● Task to complete
Among the entries, find the lines with the string "revert" and report them.

(Extracted data entries)
-------------------------

(** * myFinPal: the shared business-logic core

    A shallow embedding of [src/core] (goals.ts, currency.ts, recurring.ts,
    analytics.ts, storage.ts, types.ts) and the properties of it that the
    specification states.

    Conventions of the embedding.
    - A JavaScript [number] is an IEEE-754 binary64 value: Rocq's primitive
      [float], whose [+ - * /] and comparisons are the same correctly rounded
      operations.
    - The persisted document is the state.  [loadData ()] is the document that
      is passed in, [saveData] returns the document that is written.
    - What the code reads from its environment is an explicit argument: the
      identifiers [uuidv4 ()] returns, the calendar date of "today" and the
      time stamp [new Date().toISOString()].
    - A calendar date ["YYYY-MM-DD"] is the triple [CalDate].  [new Date(s)]
      is midnight UTC of that date and [toISOString()] prints UTC, while
      [getDate], [getMonth], [setDate], [setMonth] and [setFullYear] work on
      local time: the time zone of the process is the parameter [TimeZone.t]
      of recurring.ts.  In storage.ts, [getCurrentMonthTransactions] takes
      [new Date(s).getMonth()] to be the month written in [s], as it is where
      local time is not behind UTC.
    - [String(x)] of a number that is not a small integer is the text the
      caller supplies ([toString]); [toFixed] and [Math.round] are computed
      from the exact value of the double. *)

From Stdlib Require Import ZArith QArith Qabs List Bool Lia String Ascii.
From Stdlib Require Import DecimalString Sorted Permutation.
From Stdlib Require Import Floats Uint63.
From Stdlib Require Import Reals Qreals Lra Psatz.
From stdpp Require Import base strings gmap.
Import ListNotations.

Set Warnings "-inexact-float".
#[local] Open Scope string_scope.
#[local] Open Scope list_scope.
#[local] Open Scope Z_scope.

(** ** JavaScript numbers *)

Module Number.

(** [ToBoolean] of a number: false on [+0], [-0] and [NaN]. *)
Definition truthy (x : float) : bool :=
  negb (PrimFloat.eqb x 0%float) && negb (PrimFloat.is_nan x).

(** An integer literal. *)
Definition of_Z (z : Z) : float :=
  match z with
  | Z0 => 0%float
  | Zpos _ => PrimFloat.of_uint63 (Uint63.of_Z z)
  | Zneg p => (- PrimFloat.of_uint63 (Uint63.of_Z (Zpos p)))%float
  end.

(** [Math.round]: the integer nearest to [x], the larger one on a tie; [x]
    itself when it is integral, infinite or [NaN]; [-0] for [-0.5 <= x <= -0].
    A finite [x] is [(-1)^s * m * 2^e], and for [e < 0] the result is
    [floor (x + 1/2)], computed on integers. *)
Definition round (x : float) : float :=
  match Prim2SF x with
  | S754_finite s m e =>
      if 0 <=? e then x
      else
        let n := Z.shiftr (2 * cond_Zopp s (Zpos m) + Z.shiftl 1 (- e)) (1 - e) in
        if n =? 0 then (if s then (-0)%float else 0%float) else of_Z n
  | _ => x
  end.


(** The rational number that a finite double is: [(-1)^s * m * 2^e]. *)
Definition exact (x : float) : Q :=
  match Prim2SF x with
  | S754_finite s m e =>
      if 0 <=? e then inject_Z (cond_Zopp s (Zpos m) * 2 ^ e)
      else Qmake (cond_Zopp s (Zpos m)) (Z.to_pos (2 ^ (- e)))
  | _ => 0%Q
  end.

End Number.

(** ** Data types (types.ts) *)

Record CalDate := mkDate { year : Z; month : Z; day : Z }.

Inductive TxType := income | expense.

Inductive Frequency := daily | weekly | monthly | yearly.

Definition TxType_eqb (a b : TxType) : bool :=
  match a, b with
  | income, income | expense, expense => true
  | _, _ => false
  end.

Module Transaction.
Record t := mk {
  id : string;
  date : CalDate;
  amount : float;
  category : string;
  description : string;
  type : TxType;
  recurring : option bool;
  recurringFrequency : option Frequency;
  currency : option string;
}.
End Transaction.

Module RecurringTransaction.
Record t := mk {
  id : string;
  amount : float;
  type : TxType;
  category : string;
  description : string;
  frequency : Frequency;
  startDate : CalDate;
  nextDue : CalDate;
  lastProcessed : option CalDate;
  active : bool;
  currency : option string;
}.
End RecurringTransaction.

Module GoalContribution.
Record t := mk {
  id : string;
  amount : float;
  date : CalDate;
  note : option string;
}.
End GoalContribution.

Module SavingsGoal.
Record t := mk {
  id : string;
  name : string;
  targetAmount : float;
  currentAmount : float;
  deadline : option CalDate;
  createdAt : string;
  currency : string;
  contributions : list GoalContribution.t;
}.
End SavingsGoal.

Module Budget.
Record t := mk {
  category : string;
  limit : float;
  alertThreshold : float;
}.
End Budget.

(** The document.  [accounts], [categories], [defaultCurrency] and the cached
    [exchangeRates] are read by none of the functions below and are left out. *)
Module FinanceData.
Record t := mk {
  transactions : list Transaction.t;
  budgets : list Budget.t;
  recurringTransactions : list RecurringTransaction.t;
  savingsGoals : list SavingsGoal.t;
  lastUpdated : string;
}.

Definition with_savingsGoals (gs : list SavingsGoal.t) (d : t) : t :=
  mk (transactions d) (budgets d) (recurringTransactions d) gs (lastUpdated d).
Lemma run_remaining (evs : list event) (v v' : verifier) :
  invariant v → run evs v = Some v' → length evs + remaining v' ≤ remaining v.
Proof.
  revert v. induction evs as [ | ev evs IH ]; simpl; intros v Hinv Hrun.
  - injection Hrun as <-. lia.
  - destruct (step ev v) as [v1 | ] eqn:Hstep; [ | discriminate ].
    pose proof (step_remaining _ _ _ Hinv Hstep).
    pose proof (IH v1 (step_invariant _ _ _ Hinv Hstep) Hrun). lia.
Qed.

(** Without a cancellation the coordinator is never aborted. *)
Lemma run_not_aborted (evs : list event) (v v' : verifier) :
  Abort ∉ evs → coord v ≠ Aborted → run evs v = Some v' → coord v' ≠ Aborted.
Proof.
  revert v. induction evs as [ | ev evs IH ]; simpl; intros v Hno Hc Hrun.
  - congruence.
  - destruct (step ev v) as [v1 | ] eqn:Hstep; [ | discriminate ].
    apply not_elem_of_cons in Hno as [Hne Hno].
    eapply (IH v1); [ exact Hno | | exact Hrun ].
    step_cases Hstep; simpl; congruence.
Qed.

(** Either some worker holds a header, or none does. *)
Lemma busy_or_not (l : list worker) :
  (∃ w index, l !! w = Some (Busy index))
  ∨ (∀ w index, l !! w ≠ Some (Busy index)).
Proof.
  induction l as [ | a l [(w & index & Hw) | Hnone] ].
  - right. intros w index. rewrite lookup_nil. discriminate.
  - left. exists (S w), index. exact Hw.
  - destruct a as [ | index | ].
    + right. intros [ | w ] index; simpl; [ discriminate | apply Hnone ].
    + left. exists 0, index. reflexivity.
    + right. intros [ | w ] index; simpl; [ discriminate | apply Hnone ].
Qed.

(** Either some worker is idle, or none is. *)
Lemma idle_or_not (l : list worker) :
  (∃ w, l !! w = Some Idle) ∨ (∀ w, l !! w ≠ Some Idle).
Proof.
  induction l as [ | a l [(w & Hw) | Hnone] ].
  - right. intros w. rewrite lookup_nil. discriminate.
  - left. exists (S w). exact Hw.
  - destruct a as [ | index | ].
    + left. exists 0. reflexivity.
    + right. intros [ | w ]; simpl; [ discriminate | apply Hnone ].
    + right. intros [ | w ]; simpl; [ discriminate | apply Hnone ].
Qed.

Lemma complete_enabled (v : verifier) (w index : nat) :
  invariant v → workers v !! w = Some (Busy index) →
  is_Some (step (Complete w) v).
Proof.
  intros Hinv Hw. unfold step. rewrite Hw.
  destruct (verifyHeaderWorker_in_range index) as [err ->]; [ | eexists; reflexivity ].
  pose proof (inv_busy v Hinv _ _ Hw). pose proof (inv_next_in v Hinv). lia.
Qed.

(** While the coordinator runs, something other than a cancellation can
    happen. *)
Lemma running_progress (v : verifier) :
  invariant v → coord v = Running →
  ∃ ev v', ev ≠ Abort ∧ step ev v = Some v'.
Proof.
  intros Hinv Hc.
  destruct (busy_or_not (workers v)) as [(w & index & Hw) | Hnobusy].
  { destruct (complete_enabled v w index Hinv Hw) as [v' Hv'].
    exists (Complete w), v'. split; [ discriminate | exact Hv' ]. }
  destruct (decide (out v = length headers)) as [Hout | Hout].
  { exists Done. eexists. split; [ discriminate | ].
    unfold step. rewrite Hc. simpl. rewrite Hout, Nat.eqb_refl. reflexivity. }
  destruct (decide (next_in v = length headers)) as [Hin | Hin].
  - (* everything is handed out and no worker is busy: the next result is there *)
    pose proof (inv_out v Hinv). pose proof (inv_next_in v Hinv).
    destruct (inv_handed v Hinv (out v) ltac:(lia)) as [[err Herr] | [w Hw]];
      [ | exfalso; exact (Hnobusy _ _ Hw) ].
    exists Deliver. eexists. split; [ discriminate | ].
    unfold step. rewrite Herr, Hc. reflexivity.
  - (* a header is left and every worker is idle *)
    pose proof (inv_next_in v Hinv).
    assert (Hw0 : workers v !! 0 = Some Idle).
    { destruct (workers v !! 0) as [ [ | index | ] | ] eqn:Hl.
      - reflexivity.
      - exfalso. exact (Hnobusy _ _ Hl).
      - exfalso. exact (inv_running v Hinv Hc _ Hl).
      - apply lookup_ge_None in Hl. rewrite (inv_workers_length v Hinv) in Hl. lia. }
    exists (HandOut 0). eexists. split; [ discriminate | ].
    unfold step. rewrite Hw0, Hc. simpl.
    destruct (Nat.ltb_spec (next_in v) (length headers)); [ reflexivity | lia ].
Qed.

-------------------------

● Task result
  revert v. induction evs as [ | ev evs IH ]; simpl; intros v Hinv Hrun.
  revert v. induction evs as [ | ev evs IH ]; simpl; intros v Hno Hc Hrun.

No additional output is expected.